Thanks to Erica Killion for an amazing 2 weeks and an amazing oppurtunity; I learnt so much! "Ercia's Full Throttle" and I recieved Reserve National Champion in Youth Jr Stallion out of a pretty stiff class ; thank SO much he is one awesome little man. My eyes are all watery hard to look at this picture got myself attatched to Throttle!

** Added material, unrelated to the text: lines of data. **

(** Only one entry is the best. *)
Lemma best_of_unique P bv bv' : best_of logits P bv0 bv -> best_of logits P bv0 bv' -> bv = bv'.
Proof.
  intros [F M1 T] [F' M1' T'].
  destruct F as [->|(HP & Hv & Hlt)], F' as [->|(HP' & Hv' & Hlt')]; [done|..].
  - rewrite Hv' in Hlt'. by rewrite M1 in Hlt'.
  - rewrite Hv in Hlt. by rewrite M1' in Hlt.
  - assert (SFeqb (snd bv) (snd bv') = true) as He.
    { pose proof (M1' _ HP) as H1. pose proof (M1 _ HP') as H2. rewrite <- Hv in H1. rewrite <- Hv' in H2.
      destruct (SFltb_total (snd bv) (snd bv')) as [H|[H|H]]; [by apply SFltb_key in Hlt as [_ ?]|
        by apply SFltb_key in Hlt' as [_ ?]|congruence|done|congruence]. }
    assert (Hne : forall b, SFltb (snd bv0) (snd b) = true -> b <> bv0).
    { intros b Hb ->. by rewrite SFltb_irrefl in Hb. }
    assert (fst bv = fst bv') as Hi.
    { apply Nat.le_antisymm; [apply T|apply T']; auto.
      - by rewrite <- Hv', SFeqb_sym.
      - by rewrite <- Hv. }
    destruct bv, bv'. cbn in *. congruence.
Qed.

Lemma best_of_ext P Q bv : (forall i, P i <-> Q i) -> best_of logits P bv0 bv -> best_of logits Q bv0 bv.
Proof.
  intros HPQ [F M1 T]. split.
  - destruct F as [->|(? & ? & ?)]; [by left | right]. split; [by apply HPQ | done].
  - intros i ?. by apply M1, HPQ.
  - intros ? i ?. by apply T, HPQ.
Qed.

Lemma best_of_none : best_of logits (fun _ => False) bv0 bv0.
Proof. by split; [left|..]. Qed.

(** One more element, after all the others. *)
Lemma best_of_step P bv k : (forall i, P i -> (i < k)%nat) -> best_of logits P bv0 bv ->
  best_of logits (fun i => P i \/ i = k) bv0 (take_better logits k bv).
Proof.
  intros Hk [F M1 T]. unfold take_better, fgt. destruct (SFltb (snd bv) (logit logits k)) eqn:E.
  - split; cbn [fst snd].
    + right. split_and!; [by right | done |].
      destruct F as [->|(_ & _ & Hlt)]; [done | by eapply SFltb_trans].
    + intros i [Hi|Hi]; [|rewrite Hi; apply SFltb_irrefl]. apply not_true_is_false. intros H.
      pose proof (SFltb_trans _ _ _ E H). by rewrite (M1 i Hi) in *.
    + intros _ i [Hi|Hi] He; [|lia]. exfalso.
      rewrite <- (SFeqb_ltb_r _ _ _ He) in E. by rewrite (M1 i Hi) in E.
  - split.
    + destruct F as [->|(? & ? & ?)]; [by left | right]. split_and!; [by left | done..].
    + intros i [Hi|Hi]; [by apply M1 | by rewrite Hi].
    + intros Hne i [Hi|Hi] He; [by apply T|]. subst i.
      destruct F as [F|(HP & _)]; [done|]. apply Hk in HP. lia.
Qed.

(** Merging a lane. *)
Lemma best_of_merge P Q a b : best_of logits P bv0 a -> best_of logits Q bv0 b ->
  best_of logits (fun i => P i \/ Q i) bv0 (merge_lane a b).
Proof.
  intros [Fa Ma Ta] [Fb Mb Tb]. unfold merge_lane, fgt.
  destruct (SFltb (snd a) (snd b) || (SFeqb (snd b) (snd a) && (fst b <? fst a)%nat)) eqn:E.
  - assert (HPmax : forall i, P i -> SFltb (snd b) (logit logits i) = false).
    { intros i Hi. apply not_true_is_false. intros H. pose proof (Ma i Hi) as Hm.
      apply orb_true_iff in E as [E|[E _]%andb_true_iff].
      - by rewrite (SFltb_trans _ _ _ E H) in Hm.
      - by rewrite <- (SFeqb_ltb_l _ _ _ E), H in Hm. }
    split.
    + destruct Fb as [->|(? & ? & ?)]; [by left | right]. split_and!; [by right | done..].
    + intros i [Hi|Hi]; auto.
    + intros Hne i [Hi|Hi] He; [|by apply Tb]. pose proof (Ma i Hi) as Hm.
      apply orb_true_iff in E as [E|[E Hlt]%andb_true_iff].
      { by rewrite (SFeqb_ltb_r _ _ _ He), E in Hm. }
      apply Nat.ltb_lt in Hlt. destruct Fa as [->|(_ & _ & Hlt')].
      { destruct Fb as [->|(_ & _ & Hb)]; [done|].
        by rewrite (SFeqb_ltb_r _ _ _ E), SFltb_irrefl in Hb. }
      assert (Ha : a <> bv0) by (intros ->; by rewrite SFltb_irrefl in Hlt').
      pose proof (Ta Ha i Hi (SFeqb_trans _ _ _ He E)). lia.
  - apply orb_false_iff in E as [E1 E2]. split.
    + destruct Fa as [->|(? & ? & ?)]; [by left | right]. split_and!; [by left | done..].
    + intros i [Hi|Hi]; [by apply Ma|]. apply not_true_is_false. intros H. pose proof (Mb i Hi) as Hm.
      destruct Fb as [->|(_ & _ & Hb)].
      { destruct Fa as [->|(_ & _ & Ha)]; [congruence|].
        by rewrite (SFltb_trans _ _ _ Ha H) in Hm. }
      apply SFltb_key in Hb as [_ Hb]. apply SFltb_key in H as Hk. destruct Hk as [_ Hk].
      destruct (SFltb_total _ _ Hb Hk) as [H1|[H1|H1]]; [congruence| |].
      * by rewrite (SFeqb_ltb_r _ _ _ H1), H in E1.
      * by rewrite (SFltb_trans _ _ _ H H1) in E1.
    + intros Hne i [Hi|Hi] He; [by apply Ta|]. pose proof (Mb i Hi) as Hm.
      destruct Fa as [Fa|(_ & _ & Ha)]; [done|].
      destruct Fb as [->|(_ & _ & Hb)].
      { by rewrite (SFeqb_ltb_r _ _ _ He), Ha in Hm. }
      assert (Hbne : b <> bv0) by (intros ->; by rewrite SFltb_irrefl in Hb).
      apply SFltb_key in Ha as [_ Ha]. apply SFltb_key in Hb as [_ Hb].
      destruct (SFltb_total _ _ Ha Hb) as [H1|[H1|H1]]; [congruence| |].
      * rewrite SFeqb_sym, H1 in E2. cbn [andb] in E2. apply Nat.ltb_ge in E2.
        pose proof (Tb Hbne i Hi (SFeqb_trans _ _ _ He H1)). lia.
      * by rewrite (SFeqb_ltb_r _ _ _ He), H1 in Hm.
Qed.

(** The plain scan finds the best. *)
Lemma plain_scan_best n : forall P k bv, (forall i, P i -> (i < k)%nat) -> best_of logits P bv0 bv ->
  best_of logits (fun i => P i \/ (k <= i < k + n)%nat) bv0 (plain_scan n logits k bv).
Proof.
  induction n as [|n IH]; intros P k bv Hk Hb; cbn [plain_scan].
  - eapply best_of_ext; [|done]. intros i. cbn. split; [by left | intros [?|?]; [done | lia]].
  - eapply best_of_ext; [|apply (IH (fun i => P i \/ i = k)); [|by apply best_of_step]].
    + intros i. cbn. split; [intros [[?|?]|?]; [by left|right; lia|right; lia]|].
      intros [?|?]; [by left; left|]. destruct (decide (i = k)); [left; by right | right; lia].
    + intros i [Hi| ->]; [specialize (Hk i Hi); lia | lia].
Qed.
End Best.

(** ** Lanes *)

(** Lane [j] has seen the elements [begin + j + 8 k] below [i]. *)
Definition lane_set (begin i j : nat) : nat -> Prop :=
  fun x => (begin <= x < i)%nat /\ ((x - begin) mod 8 = j)%nat.

Section Lanes.
Context (logits : list spec_float) (bv0 : best) (begin end_ : nat).

Definition lanes_ok (i : nat) (lanes : list best) : Prop :=
  length lanes = 8%nat /\
  forall j bv, lanes !! j = Some bv -> best_of logits (lane_set begin i j) bv0 bv.

Lemma lanes_step_ok k lanes : lanes_ok (begin + 8 * k) lanes ->
  lanes_ok (begin + 8 * S k) (lanes_step logits (begin + 8 * k) lanes).
Proof.
  intros [Hl Hb]. unfold lanes_step. split; [by rewrite length_imap|].
  intros j bv. rewrite list_lookup_imap. intros (bv1 & H1 & ->)%fmap_Some.
  apply lookup_lt_Some in H1 as Hj. rewrite Hl in Hj. pose proof (Hb _ _ H1) as Hb1. cbn beta.
  apply (best_of_ext _ _ (fun x => lane_set begin (begin + 8 * k) j x \/ x = (begin + 8 * k + j)%nat));
    [|apply best_of_step; [|done]].
  - intros x. unfold lane_set. split.
    + intros [[Hx Hm]| ->]; [split; [lia | done]|]. split; [lia|].
      replace (begin + 8 * k + j - begin)%nat with (j + k * 8)%nat by lia.
      rewrite Nat.Div0.mod_add. by apply Nat.mod_small.
    + intros [Hx Hm]. destruct (decide (x < begin + 8 * k)%nat) as [Hlt|Hge]; [left; split; [lia | done]|].
      right. assert (x - begin = (x - begin - 8 * k) + k * 8)%nat as E by lia.
      rewrite E, Nat.Div0.mod_add, Nat.mod_small in Hm by lia. lia.
  - intros x [Hx _]. lia.
Qed.

Lemma lanes_loop_ok fuel : forall k lanes i lanes', (begin <= end_)%nat ->
  (begin + 8 * k <= end_)%nat -> (end_ - (begin + 8 * k) <= fuel)%nat ->
  lanes_ok (begin + 8 * k) lanes ->
  lanes_loop fuel logits (begin + 8 * k) end_ lanes = (i, lanes') ->
  (begin <= i <= end_)%nat /\ lanes_ok i lanes'.
Proof.
  induction fuel as [|fuel IH]; intros k lanes i lanes' Hbe Hk Hf Hok; cbn [lanes_loop].
  { intros [= <- <-]. split; [lia | done]. }
  destruct (Nat.leb_spec 8 (end_ - (begin + 8 * k))); [|intros [= <- <-]; split; [lia | done]].
  replace (begin + 8 * k + 8)%nat with (begin + 8 * S k)%nat by lia.
  apply IH; [done|lia|lia|by apply lanes_step_ok].
Qed.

So Surreal that I even got to finally go to Nationals and recieving placing was just the cherry on top:wub Now it's jus a lovely reminder recieving these photos needless to say Fashion got spoiled with treats tonight I'm a proud mom





"Erica's Full Throttle"

Reserve National Champion






"Caldwells Fashion Paige"

4x Top Ten

& Top Five


----------



## muffntuf (Nov 9, 2009)

Nice Devon - where's the pretty pony boy???


----------



## Devon (Nov 9, 2009)

muffntuf said:


> Nice Devon - where's the pretty pony boy???

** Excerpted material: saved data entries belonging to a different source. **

(* ===== verification/Sampler.v ===== *)
(** * Sampling with a temperature (ds4.c)

    Candidates, the bounded min-heap of the best of them, the probabilities
    under temperature, top-k, top-p and min-p, and the random draws.  Floats are
    binary32; [expf] and its relatives are arguments.  The heap and the
    insertion scan both keep exactly the first candidates of the full sort, and
    the shortcuts that avoid the full sort do not change the distribution. *)

From Stdlib Require Import Floats.SpecFloat.
From stdpp Require Import sorting.
From S2P Require Import Prelude Float64 Sampling.
#[local] Open Scope Z_scope.

(** ** The random numbers *)

Definition RNG_SEED : Z := 0x9e3779b97f4a7c15.

(** The state after the call and the number. *)
Definition sample_rng_next (state : Z) : Z * Z :=
  let x := if state =? 0 then RNG_SEED else state in
  let x := Z.lxor x (Z.shiftr x 12) in
  let x := Z.lxor x (u64 (Z.shiftl x 25)) in
  let x := Z.lxor x (Z.shiftr x 27) in
  (x, u64 (x * 0x2545f4914f6cdd1d)).

Definition sample_rng_f32 (state : Z) : Z * spec_float :=
  let '(state', x) := sample_rng_next state in
  (state', F32.div (F32.of_Z (Z.land (Z.shiftr x 40) 0xffffff)) (F32.of_Z 16777216)).

(** ** Candidates *)

Record sample_candidate := Cand { c_id : nat; c_logit : spec_float; c_prob : spec_float }.

#[export] Instance sample_candidate_inhabited : Inhabited sample_candidate :=
  populate (Cand 0 S754_nan S754_nan).

#[export] Instance spec_float_inhabited : Inhabited spec_float := populate S754_nan.

(** Below zero when [a] comes first. *)
Definition sample_candidate_cmp_desc (a b : sample_candidate) : Z :=
  let logit_order := Z.b2z (fgt (c_logit b) (c_logit a)) - Z.b2z (SFltb (c_logit b) (c_logit a)) in
  if logit_order =? 0
  then Z.b2z (c_id b <? c_id a)%nat - Z.b2z (c_id a <? c_id b)%nat
  else logit_order.

Definition sample_candidate_gt (a b : sample_candidate) : bool :=
  if negb (SFeqb (c_logit a) (c_logit b)) then fgt (c_logit a) (c_logit b)
  else (c_id a <? c_id b)%nat.

(** [qsort(l, |l|, sizeof l[0], sample_candidate_cmp_desc)]; the order is total,
    so there is one sorted arrangement. *)
Definition cmp_le (a b : sample_candidate) : Prop := sample_candidate_cmp_desc a b <= 0.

He's just ASPC right now next year hardship





Here's a quick shot taken 2 weeks ago


----------



## topnotchminis (Nov 9, 2009)

Congrats on the wins!


----------



## eagles ring farm (Nov 9, 2009)

Congratulations





Bet you had a great time for sure


----------



## Leeana (Nov 9, 2009)

Woohoo Devon! They look wonderful


----------



## Nigel (Nov 10, 2009)

I miss Nationals





But it's such a great reminder having awesome photos





WOOT! for Fashion!!


----------



## MiLo Minis (Nov 11, 2009)

Congratulations on your placings Devon! Wonderful photos and such great keepsakes!!!!!


----------



## dreaminmini (Nov 11, 2009)

Congrats Devon!



You and Fashion did well. Nice pictures.


----------



## Frankie (Nov 11, 2009)

Very nice!! You deserve to be proud!


----------



## Lisa Strass (Nov 16, 2009)

Congratulations on all your Nationals' experiences, Devon!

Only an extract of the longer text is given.